§ What to do:
Which lines in the records below contain the word "VecAXPY"? Copy each one out.

***** Data in this exercise *****

Definition with_ksp_type (ty : string) (c : KSPConfig) : KSPConfig :=
  {| ksp_type := Some ty; ksp_rtol := ksp_rtol c; pc_type := pc_type c;
     pc_gamg_type := pc_gamg_type c; pc_gamg_nsmooths := pc_gamg_nsmooths c |}.
Definition with_ksp_rtol (r : PetscReal) (c : KSPConfig) : KSPConfig :=
  {| ksp_type := ksp_type c; ksp_rtol := r; pc_type := pc_type c;
     pc_gamg_type := pc_gamg_type c; pc_gamg_nsmooths := pc_gamg_nsmooths c |}.
Definition with_pc_type (ty : string) (c : KSPConfig) : KSPConfig :=
  {| ksp_type := ksp_type c; ksp_rtol := ksp_rtol c; pc_type := Some ty;
     pc_gamg_type := pc_gamg_type c; pc_gamg_nsmooths := pc_gamg_nsmooths c |}.
Definition with_pc_gamg_type (ty : string) (c : KSPConfig) : KSPConfig :=
  {| ksp_type := ksp_type c; ksp_rtol := ksp_rtol c; pc_type := pc_type c;
     pc_gamg_type := Some ty; pc_gamg_nsmooths := pc_gamg_nsmooths c |}.
Definition with_pc_gamg_nsmooths (n : PetscInt) (c : KSPConfig) : KSPConfig :=
  {| ksp_type := ksp_type c; ksp_rtol := ksp_rtol c; pc_type := pc_type c;
     pc_gamg_type := pc_gamg_type c; pc_gamg_nsmooths := Some n |}.

(** An option of the database overrides a setting only when it was given. *)
Definition from_option {B} (o : option B) (set : B -> KSPConfig -> KSPConfig)
           (c : KSPConfig) : KSPConfig :=
  match o with
  | Some b => set b c
  | None => c
  end.

(** ** The monad of the driver: state, and the early [return] of [CHKERRQ] *)

Inductive Outcome (B : Type) :=
| Normal (b : B)
| Returned (code : PetscErrorCode).
Arguments Normal {B} b.
Arguments Returned {B} code.

Definition M (B : Type) : Type := State -> Outcome B * State.

#[global] Instance M_ret : MRet M := fun B b s => (Normal b, s).
#[global] Instance M_bind : MBind M := fun B C k m s =>
  match m s with
  | (Normal b, s') => k b s'
  | (Returned code, s') => (Returned code, s')
  end.

(** The value of a function body: what it returns, early or at its end. *)
Definition call_function (body : M PetscErrorCode) (s : State)
  : PetscErrorCode * State :=
  match body s with
  | (Normal code, s') => (code, s')
  | (Returned code, s') => (code, s')
  end.

Definition log (ev : Event) (s : State) : State :=
  {| petsc := petsc s; clock := clock s; trace := (trace s ++ [ev])%list |}.

Definition on_petsc (f : Petsc_state -> Petsc_state) (s : State) : State :=
  {| petsc := f (petsc s); clock := clock s; trace := trace s |}.

Definition tick (s : State) : State :=
  {| petsc := petsc s; clock := S (clock s); trace := trace s |}.

Definition emit (ev : Event) : M unit := fun s => (Normal tt, log ev s).

Definition when (b : bool) (m : M unit) : M unit :=
  if b then m else mret tt.

(** ** The calls *)

Variable e : Env.

(** A PETSc call returns the code the library answers with; what the call
    does to the objects happens when that code is [0]. *)
Definition petsc_call (c : PetscCall) (effect : Petsc_state -> Petsc_state)
  : M PetscErrorCode :=
  fun s =>
    let code := ierr e c in
    (Normal code, log (Petsc c code) (if code =? 0 then on_petsc effect s else s)).

(** [CHKERRQ(ierr)]: [if (ierr) return PetscError(..., ierr, ...)], which
    hands the code back to the caller. *)
Definition CHKERRQ (code : PetscErrorCode) : M unit :=
  fun s => if code =? 0 then (Normal tt, s) else (Returned code, s).

Definition no_effect (p : Petsc_state) : Petsc_state := p.

Definition MatCreate (A : Obj) := petsc_call (Call.MatCreate A) (create A).
Definition MatSetType (A : Obj) (ty : string) :=
  petsc_call (Call.MatSetType A ty) no_effect.
Definition MatSetSizes (A : Obj) (m n M N : PetscInt) :=
  petsc_call (Call.MatSetSizes A m n M N) no_effect.
Definition MatMPIAIJSetPreallocation (A : Obj) (d_nz : PetscInt)
           (d_nnz : list PetscInt) (o_nz : PetscInt) (o_nnz : list PetscInt) :=
  petsc_call (Call.MatMPIAIJSetPreallocation A d_nz d_nnz o_nz o_nnz) no_effect.
Definition MatGetOwnershipRange (A : Obj) :=
  petsc_call (Call.MatGetOwnershipRange A) no_effect.
Definition MatSetOption (A : Obj) (op : MatOption) (flg : bool) :=
  petsc_call (Call.MatSetOption A op flg)
             (match op with
              | MAT_SPD => set_mat_spd flg
              | MAT_ROW_ORIENTED => no_effect
              end).
Definition VecCreateMPI (n N : PetscInt) (v : Obj) :=
  petsc_call (Call.VecCreateMPI n N v) (create v).
Definition VecSetOption (v : Obj) (op : VecOption) (flg : bool) :=
  petsc_call (Call.VecSetOption v op flg) no_effect.
Definition VecDuplicate (v newv : Obj) :=
  petsc_call (Call.VecDuplicate v newv) (create newv).
Definition MatAssemblyBegin (A : Obj) (ty : MatAssemblyType) :=
  petsc_call (Call.MatAssemblyBegin A ty) no_effect.
Definition MatAssemblyEnd (A : Obj) (ty : MatAssemblyType) :=
  petsc_call (Call.MatAssemblyEnd A ty) no_effect.
Definition VecAssemblyBegin (v : Obj) := petsc_call (Call.VecAssemblyBegin v) no_effect.
Definition VecAssemblyEnd (v : Obj) := petsc_call (Call.VecAssemblyEnd v) no_effect.
(** The norms are computed and never used. *)
Definition VecNorm (v : Obj) (ty : NormType) := petsc_call (Call.VecNorm v ty) no_effect.

Definition KSPCreate (ksp : Obj) :=
  petsc_call (Call.KSPCreate ksp)
             (fun p => set_ksp (fun _ => KSP_defaults) (create ksp p)).
(** [PETSC_DEFAULT] leaves a tolerance as it is. *)
Definition KSPSetTolerances (ksp : Obj) (rtol abstol dtol : PetscReal)
           (maxits : PetscInt) :=
  petsc_call (Call.KSPSetTolerances ksp rtol abstol dtol maxits)
             (set_ksp (fun c => if Qeq_bool rtol PETSC_DEFAULT_REAL then c
                                   else with_ksp_rtol rtol c)).
Definition KSPSetOperators (ksp A P : Obj) :=
  petsc_call (Call.KSPSetOperators ksp A P) no_effect.
Definition KSPSetType (ksp : Obj) (ty : string) :=
  petsc_call (Call.KSPSetType ksp ty) (set_ksp (with_ksp_type ty)).
Definition PC_from_options (c : KSPConfig) : KSPConfig :=
  from_option (opt_pc_type (options e)) with_pc_type c.
(** [KSPSetFromOptions] reads [-ksp_type] and [-ksp_rtol], and sets the
    preconditioner of the solver from the options as well. *)
Definition KSPSetFromOptions (ksp : Obj) :=
  petsc_call (Call.KSPSetFromOptions ksp)
             (set_ksp (fun c =>
                PC_from_options
                  (from_option (opt_ksp_rtol (options e)) with_ksp_rtol
                     (from_option (opt_ksp_type (options e)) with_ksp_type c)))).
(** [ThePreCond] is the preconditioner inside [TheSolver], not a new object. *)
Definition KSPGetPC (ksp pc : Obj) := petsc_call (Call.KSPGetPC ksp pc) no_effect.
Definition PCSetFromOptions (pc : Obj) :=
  petsc_call (Call.PCSetFromOptions pc) (set_ksp PC_from_options).
Definition PCSetType (pc : Obj) (ty : string) :=
  petsc_call (Call.PCSetType pc ty) (set_ksp (with_pc_type ty)).
Definition PCGAMGSetType (pc : Obj) (ty : string) :=
  petsc_call (Call.PCGAMGSetType pc ty) (set_ksp (with_pc_gamg_type ty)).
Definition PCGAMGSetNSmooths (pc : Obj) (n : PetscInt) :=
  petsc_call (Call.PCGAMGSetNSmooths pc n) (set_ksp (with_pc_gamg_nsmooths n)).

(** [KSPSolve] runs with the configuration of the solver at that moment and
    fills the solution vector. *)
Definition KSPSolve (ksp b sol : Obj) :=
  petsc_call (Call.KSPSolve ksp b sol) (set_solved (ksp_solution e)).
(** The two queries write their answer through a pointer. *)
Definition KSPGetIterationNumber (ksp : Obj) : M PetscInt :=
  petsc_call (Call.KSPGetIterationNumber ksp) no_effect ;; mret (ksp_iterations e).
Definition KSPGetConvergedReason (ksp : Obj) : M Z :=
  petsc_call (Call.KSPGetConvergedReason ksp) no_effect ;; mret (ksp_converged_reason e).
Definition VecAXPY (y : Obj) (alpha : PetscReal) (v : Obj) :=
  petsc_call (Call.VecAXPY y alpha v) no_effect.

Definition VecCreateSeq (n : PetscInt) (v : Obj) :=
  petsc_call (Call.VecCreateSeq n v)
             (fun p => set_x_data (fun _ => replicate (Z.to_nat n) zero) (create v p)).
(** [ISCreateGeneral(comm, n, idx, PETSC_COPY_VALUES, &is)] copies the first
    [n] entries found at [idx]. *)
Definition ISCreateGeneral (n : PetscInt) (idx : list PetscInt)
           (mode : PetscCopyMode) (iset : Obj) :=
  petsc_call (Call.ISCreateGeneral n idx mode iset)
             (fun p =>
                let copied := take (Z.to_nat n) idx in
                match iset with
                | IS_from => set_from_idx copied (create iset p)
                | IS_to => set_to_idx copied (create iset p)
                | _ => create iset p
                end).
Definition VecScatterCreate (xin ix yin iy newctx : Obj) :=
  petsc_call (Call.VecScatterCreate xin ix yin iy newctx)
             (fun p => set_scatter_ctx (Some (from_idx p, to_idx p)) (create newctx p)).
(** [VecScatterBegin] reads the values [xin[ix[k]]]; [VecScatterEnd] stores
    them at [yin[iy[k]]]. *)
Definition VecScatterBegin (ctx xin yin : Obj) (addv : InsertMode) (mode : ScatterMode) :=
  petsc_call (Call.VecScatterBegin ctx xin yin addv mode)
             (fun p =>
                match scatter_ctx p with
                | Some (ix, _) =>
                    set_in_flight (Some (scatter_pack (solution_vec_data p) ix)) p
                | None => p
                end).
Definition VecScatterEnd (ctx xin yin : Obj) (addv : InsertMode) (mode : ScatterMode) :=
  petsc_call (Call.VecScatterEnd ctx xin yin addv mode)
             (fun p =>
                match scatter_ctx p, scatter_in_flight p with
                | Some (_, iy), Some vals =>
                    set_in_flight None (set_x_data (scatter_unpack iy vals) p)
                | _, _ => p
                end).
(** [VecGetArray(x, &p)]: the pointer is set when the call succeeds and is
    left uninitialised ([None]) otherwise. *)
Definition VecGetArray (v : Obj) : M (option (list scalar)) :=
  fun s =>
    let code := ierr e (Call.VecGetArray v) in
    (Normal (if code =? 0 then Some (x_data (petsc s)) else None),
     log (Petsc (Call.VecGetArray v) code) s).
Definition MatDestroy (A : Obj) := petsc_call (Call.MatDestroy A) (destroy A).
Definition VecDestroy (v : Obj) := petsc_call (Call.VecDestroy v) (destroy v).

Definition MPI_Wtime : M scalar := fun s => (Normal (wall_clock e (clock s)), tick s).
Definition currentDateTime : M string := fun s => (Normal (date_time e (clock s)), tick s).

(** [stream << text]. *)
Definition put (stream : Stream) (text : string) : M unit := emit (Write stream text).

(** ** [Diffusion<dim>::OutLogger] (lines 54-63) *)

Definition OutLogger (logger : Stream) (log_ : string) (insert_eol : bool) : M unit :=
  when (comm_rank e =? 0)
       (if insert_eol
        then put logger (log_ ++ endl)%string
        else put logger log_).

*****

§ Output below:
Definition VecAXPY (y : Obj) (alpha : PetscReal) (v : Obj) :=
  petsc_call (Call.VecAXPY y alpha v) no_effect.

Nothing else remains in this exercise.